Reproduce only the top of the records, down to and including the line containing "- intros _. apply match_at_Some".

EXTRACTED INFORMATION
........
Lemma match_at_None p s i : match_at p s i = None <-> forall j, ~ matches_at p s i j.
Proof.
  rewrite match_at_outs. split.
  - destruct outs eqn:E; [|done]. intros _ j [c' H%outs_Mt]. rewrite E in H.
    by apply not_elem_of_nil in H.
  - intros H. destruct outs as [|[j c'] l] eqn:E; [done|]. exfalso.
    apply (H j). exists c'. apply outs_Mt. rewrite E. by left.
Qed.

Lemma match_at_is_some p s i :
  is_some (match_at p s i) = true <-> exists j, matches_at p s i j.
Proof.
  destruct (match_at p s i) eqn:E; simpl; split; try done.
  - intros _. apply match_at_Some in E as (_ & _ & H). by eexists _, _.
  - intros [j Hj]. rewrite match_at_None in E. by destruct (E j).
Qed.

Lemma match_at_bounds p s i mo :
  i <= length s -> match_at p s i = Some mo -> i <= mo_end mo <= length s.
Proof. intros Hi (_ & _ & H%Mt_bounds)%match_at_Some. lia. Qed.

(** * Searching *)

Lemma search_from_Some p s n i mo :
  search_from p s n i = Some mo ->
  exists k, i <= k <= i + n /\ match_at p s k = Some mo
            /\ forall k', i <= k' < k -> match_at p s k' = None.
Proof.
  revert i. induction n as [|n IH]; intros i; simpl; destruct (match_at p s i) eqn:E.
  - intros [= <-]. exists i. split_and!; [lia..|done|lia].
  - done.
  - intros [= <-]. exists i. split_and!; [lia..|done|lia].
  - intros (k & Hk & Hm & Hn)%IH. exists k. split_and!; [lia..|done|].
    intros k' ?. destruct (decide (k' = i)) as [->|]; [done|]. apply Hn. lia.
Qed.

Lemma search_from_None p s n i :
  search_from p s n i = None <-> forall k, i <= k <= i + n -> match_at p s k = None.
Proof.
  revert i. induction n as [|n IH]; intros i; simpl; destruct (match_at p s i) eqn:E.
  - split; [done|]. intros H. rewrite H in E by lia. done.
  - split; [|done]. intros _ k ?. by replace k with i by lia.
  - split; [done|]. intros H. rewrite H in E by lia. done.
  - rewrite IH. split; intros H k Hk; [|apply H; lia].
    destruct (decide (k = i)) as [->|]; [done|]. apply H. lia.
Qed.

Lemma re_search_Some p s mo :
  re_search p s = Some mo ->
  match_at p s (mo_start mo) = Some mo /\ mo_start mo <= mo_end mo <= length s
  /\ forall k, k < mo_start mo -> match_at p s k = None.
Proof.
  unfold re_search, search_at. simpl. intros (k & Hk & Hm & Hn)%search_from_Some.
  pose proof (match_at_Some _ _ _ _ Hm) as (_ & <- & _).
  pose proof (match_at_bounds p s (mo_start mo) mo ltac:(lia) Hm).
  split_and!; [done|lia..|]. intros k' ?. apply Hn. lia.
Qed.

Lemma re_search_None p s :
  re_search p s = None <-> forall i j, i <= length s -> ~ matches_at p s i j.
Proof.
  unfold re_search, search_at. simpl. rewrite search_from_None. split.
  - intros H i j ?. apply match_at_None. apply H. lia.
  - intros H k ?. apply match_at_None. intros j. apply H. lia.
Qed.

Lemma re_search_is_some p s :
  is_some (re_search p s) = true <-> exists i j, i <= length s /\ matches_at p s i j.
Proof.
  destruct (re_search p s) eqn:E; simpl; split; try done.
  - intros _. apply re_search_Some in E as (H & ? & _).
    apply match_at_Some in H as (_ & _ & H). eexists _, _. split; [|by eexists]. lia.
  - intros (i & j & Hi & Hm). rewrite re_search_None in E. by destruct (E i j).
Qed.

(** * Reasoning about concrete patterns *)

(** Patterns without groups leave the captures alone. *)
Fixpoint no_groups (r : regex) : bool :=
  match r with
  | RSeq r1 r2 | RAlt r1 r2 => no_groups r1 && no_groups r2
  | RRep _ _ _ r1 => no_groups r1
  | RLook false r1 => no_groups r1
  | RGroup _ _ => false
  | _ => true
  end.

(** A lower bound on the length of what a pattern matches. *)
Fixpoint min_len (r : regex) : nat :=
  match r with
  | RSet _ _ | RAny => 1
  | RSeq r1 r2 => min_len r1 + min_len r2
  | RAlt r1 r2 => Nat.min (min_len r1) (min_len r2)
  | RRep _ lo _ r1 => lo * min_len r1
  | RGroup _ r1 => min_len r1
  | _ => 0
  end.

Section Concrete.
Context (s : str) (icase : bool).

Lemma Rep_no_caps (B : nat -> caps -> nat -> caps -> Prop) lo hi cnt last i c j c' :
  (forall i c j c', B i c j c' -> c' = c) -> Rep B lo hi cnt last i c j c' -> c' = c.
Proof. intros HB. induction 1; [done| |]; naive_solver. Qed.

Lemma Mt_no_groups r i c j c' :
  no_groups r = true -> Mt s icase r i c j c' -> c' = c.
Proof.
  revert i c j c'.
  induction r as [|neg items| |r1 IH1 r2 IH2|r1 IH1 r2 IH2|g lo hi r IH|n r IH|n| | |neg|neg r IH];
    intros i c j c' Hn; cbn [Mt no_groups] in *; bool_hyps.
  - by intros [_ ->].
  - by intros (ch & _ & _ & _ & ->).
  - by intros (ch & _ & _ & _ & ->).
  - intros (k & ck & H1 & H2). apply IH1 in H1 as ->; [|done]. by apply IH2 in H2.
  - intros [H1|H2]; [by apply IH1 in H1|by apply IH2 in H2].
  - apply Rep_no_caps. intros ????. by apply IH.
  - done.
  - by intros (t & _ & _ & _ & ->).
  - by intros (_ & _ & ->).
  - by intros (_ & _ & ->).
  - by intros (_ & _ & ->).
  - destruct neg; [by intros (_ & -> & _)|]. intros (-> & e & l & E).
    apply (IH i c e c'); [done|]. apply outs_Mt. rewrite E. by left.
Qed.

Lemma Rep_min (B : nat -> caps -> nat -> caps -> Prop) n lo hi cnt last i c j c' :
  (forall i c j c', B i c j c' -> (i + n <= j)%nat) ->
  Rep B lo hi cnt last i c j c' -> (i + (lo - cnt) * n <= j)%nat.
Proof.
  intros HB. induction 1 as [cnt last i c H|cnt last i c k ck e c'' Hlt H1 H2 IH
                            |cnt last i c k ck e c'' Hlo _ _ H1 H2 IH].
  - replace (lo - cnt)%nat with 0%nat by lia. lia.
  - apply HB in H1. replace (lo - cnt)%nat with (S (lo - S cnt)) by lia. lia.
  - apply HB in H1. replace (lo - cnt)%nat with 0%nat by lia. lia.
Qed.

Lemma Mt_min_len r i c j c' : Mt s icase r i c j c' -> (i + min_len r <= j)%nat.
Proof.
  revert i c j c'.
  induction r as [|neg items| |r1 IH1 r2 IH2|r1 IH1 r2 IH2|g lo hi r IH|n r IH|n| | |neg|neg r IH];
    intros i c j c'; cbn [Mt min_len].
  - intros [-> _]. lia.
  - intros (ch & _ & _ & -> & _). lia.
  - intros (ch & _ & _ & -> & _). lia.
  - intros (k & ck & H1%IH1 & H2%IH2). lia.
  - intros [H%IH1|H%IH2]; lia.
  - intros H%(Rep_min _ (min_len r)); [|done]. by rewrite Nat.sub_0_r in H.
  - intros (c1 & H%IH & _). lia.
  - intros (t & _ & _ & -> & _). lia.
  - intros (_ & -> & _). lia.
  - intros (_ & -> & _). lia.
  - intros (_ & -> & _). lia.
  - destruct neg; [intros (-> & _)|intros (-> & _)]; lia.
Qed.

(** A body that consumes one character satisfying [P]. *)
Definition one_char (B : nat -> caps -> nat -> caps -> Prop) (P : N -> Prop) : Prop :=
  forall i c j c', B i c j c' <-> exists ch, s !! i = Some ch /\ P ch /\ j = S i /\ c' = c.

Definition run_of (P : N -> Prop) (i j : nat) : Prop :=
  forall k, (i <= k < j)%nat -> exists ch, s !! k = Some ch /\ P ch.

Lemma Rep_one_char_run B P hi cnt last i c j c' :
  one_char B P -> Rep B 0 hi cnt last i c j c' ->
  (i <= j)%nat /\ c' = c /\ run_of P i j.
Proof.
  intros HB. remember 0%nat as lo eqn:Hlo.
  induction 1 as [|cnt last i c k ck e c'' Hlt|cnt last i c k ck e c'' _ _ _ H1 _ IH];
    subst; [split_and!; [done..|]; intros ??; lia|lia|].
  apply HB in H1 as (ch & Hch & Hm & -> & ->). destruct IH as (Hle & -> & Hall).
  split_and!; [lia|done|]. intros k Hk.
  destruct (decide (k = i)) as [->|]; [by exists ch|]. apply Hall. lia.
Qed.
........
PROBLEM SOLUTION
Lemma match_at_None p s i : match_at p s i = None <-> forall j, ~ matches_at p s i j.
Proof.
  rewrite match_at_outs. split.
  - destruct outs eqn:E; [|done]. intros _ j [c' H%outs_Mt]. rewrite E in H.
    by apply not_elem_of_nil in H.
  - intros H. destruct outs as [|[j c'] l] eqn:E; [done|]. exfalso.
    apply (H j). exists c'. apply outs_Mt. rewrite E. by left.
Qed.

Lemma match_at_is_some p s i :
  is_some (match_at p s i) = true <-> exists j, matches_at p s i j.
Proof.
  destruct (match_at p s i) eqn:E; simpl; split; try done.
  - intros _. apply match_at_Some in E as (_ & _ & H). by eexists _, _.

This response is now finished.